(* ===== verification/Backends.v ===== *)
(** The product and order services.  Their Express apps are not under src/
    (only their Kafka clients are), so they are modelled from the REST
    contract of the specification (section 6): [GET /] lists the collection,
    [GET /:id] returns one document or 404 [{ error }], [POST /] creates a
    document.  Both are one generic collection service, parameterised by how
    a [POST] body becomes a document. *)

From S2P Require Import Prelude Js Http.
Local Open Scope string_scope.

Module Rest.

(** A collection of JSON documents with their ids, and an id counter. *)
Record db : Type := mkDb {
  docs : list (string * jsval);
  next_id : nat
}.

Definition doc_id (n : nat) : string := "id" ++ string_of_Z (Z.of_nat n).

Definition with_id (id : string) (doc : jsval) : jsval :=
  match doc with
  | JObj fs => JObj (("_id", JStr id) :: fs)
  | _ => JObj [("_id", JStr id)]
  end.

Definition error_reply (st : Z) (msg : string) : response :=
  mkResponse st (JObj [("error", JStr msg)]).

Section Service.
(** How the service builds a document from a [POST] (an error message
    for a body or header it refuses). *)
Variable build : request -> res jsval.

Definition lookup_doc (id : string) (d : db) : option jsval :=
  match List.find (fun p => String.eqb p.1 id) (docs d) with
  | Some (_, v) => Some v
  | None => None
  end.

Definition handle (req : request) (d : db) : response * db :=
  match req_method req, req_path req with
  | GET, "/" => (mkResponse 200 (envelope (JArr (map snd (docs d)))), d)
  | GET, String "/" id =>
      match lookup_doc id d with
      | Some v => (mkResponse 200 (envelope v), d)
      | None => (error_reply 404 "Not found", d)
      end
  | POST, "/" =>
      match build req with
      | Throw e => (error_reply 400 e, d)
      | Ok doc =>
          let id := doc_id (next_id d) in
          let v := with_id id doc in
          (mkResponse 201 (envelope v), mkDb (docs d ++ [(id, v)]) (S (next_id d)))
      end
  | _, _ => (error_reply 404 "Not found", d)
  end.

(** Reads leave the collection unchanged. *)
Lemma handle_get_db req d : req_method req = GET -> (handle req d).2 = d.
Proof.
  unfold handle. intros ->. destruct (req_path req) as [|c [|c' id]]; try done.
  all: try (destruct (lookup_doc _ d); done).
  all: repeat (match goal with |- context [match ?c with Ascii.Ascii _ _ _ _ _ _ _ _ => _ end] =>
                destruct c as [[] [] [] [] [] [] [] []] end); try done;
       try (destruct (lookup_doc _ d); done).
Qed.
End Service.

(** The product service stores the [input] of a [createProduct] body. *)
Definition build_product (req : request) : res jsval :=
  match prop (req_body req) "input" with
  | Ok (JObj fs) => Ok (JObj fs)
  | _ => Throw "Invalid product"
  end.

(** The order service takes its owner from the [x-user-id] header the
    gateway sets, and the products from the body. *)
Definition build_order (req : request) : res jsval :=
  match List.find (fun h => String.eqb h.1 "x-user-id") (req_headers req) with
  | Some (_, uid) =>
      match prop (req_body req) "products" with
      | Ok ps => Ok (JObj [("userId", JStr uid); ("products", ps)])
      | Throw e => Throw e
      end
  | None => Throw "Unauthorized"
  end.

End Rest.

◇ ◇ ◇ ◇ ◇ ◇ ◇

Each record must be transcribed exactly, with nothing left out.

(* ===== verification/Backends.v ===== *)
(** The product and order services.  Their Express apps are not under src/
    (only their Kafka clients are), so they are modelled from the REST
    contract of the specification (section 6): [GET /] lists the collection,
    [GET /:id] returns one document or 404 [{ error }], [POST /] creates a
    document.  Both are one generic collection service, parameterised by how
    a [POST] body becomes a document. *)

From S2P Require Import Prelude Js Http.
Local Open Scope string_scope.

Module Rest.

(** A collection of JSON documents with their ids, and an id counter. *)
Record db : Type := mkDb {
  docs : list (string * jsval);
  next_id : nat
}.

Definition doc_id (n : nat) : string := "id" ++ string_of_Z (Z.of_nat n).

Definition with_id (id : string) (doc : jsval) : jsval :=
  match doc with
  | JObj fs => JObj (("_id", JStr id) :: fs)
  | _ => JObj [("_id", JStr id)]
  end.

Definition error_reply (st : Z) (msg : string) : response :=
  mkResponse st (JObj [("error", JStr msg)]).

Section Service.
(** How the service builds a document from a [POST] (an error message
    for a body or header it refuses). *)
Variable build : request -> res jsval.

Definition lookup_doc (id : string) (d : db) : option jsval :=
  match List.find (fun p => String.eqb p.1 id) (docs d) with
  | Some (_, v) => Some v
  | None => None
  end.

Definition handle (req : request) (d : db) : response * db :=
  match req_method req, req_path req with
  | GET, "/" => (mkResponse 200 (envelope (JArr (map snd (docs d)))), d)
  | GET, String "/" id =>
      match lookup_doc id d with
      | Some v => (mkResponse 200 (envelope v), d)
      | None => (error_reply 404 "Not found", d)
      end
  | POST, "/" =>
      match build req with
      | Throw e => (error_reply 400 e, d)
      | Ok doc =>
          let id := doc_id (next_id d) in
          let v := with_id id doc in
          (mkResponse 201 (envelope v), mkDb (docs d ++ [(id, v)]) (S (next_id d)))
      end
  | _, _ => (error_reply 404 "Not found", d)
  end.

(** Reads leave the collection unchanged. *)
Lemma handle_get_db req d : req_method req = GET -> (handle req d).2 = d.
Proof.
  unfold handle. intros ->. destruct (req_path req) as [|c [|c' id]]; try done.
  all: try (destruct (lookup_doc _ d); done).
  all: repeat (match goal with |- context [match ?c with Ascii.Ascii _ _ _ _ _ _ _ _ => _ end] =>
                destruct c as [[] [] [] [] [] [] [] []] end); try done;
       try (destruct (lookup_doc _ d); done).
Qed.
End Service.

(** The product service stores the [input] of a [createProduct] body. *)
Definition build_product (req : request) : res jsval :=
  match prop (req_body req) "input" with
  | Ok (JObj fs) => Ok (JObj fs)
  | _ => Throw "Invalid product"
  end.

(** The order service takes its owner from the [x-user-id] header the
    gateway sets, and the products from the body. *)
Definition build_order (req : request) : res jsval :=
  match List.find (fun h => String.eqb h.1 "x-user-id") (req_headers req) with
  | Some (_, uid) =>
      match prop (req_body req) "products" with
      | Ok ps => Ok (JObj [("userId", JStr uid); ("products", ps)])
      | Throw e => Throw e
      end
  | None => Throw "Unauthorized"
  end.

End Rest.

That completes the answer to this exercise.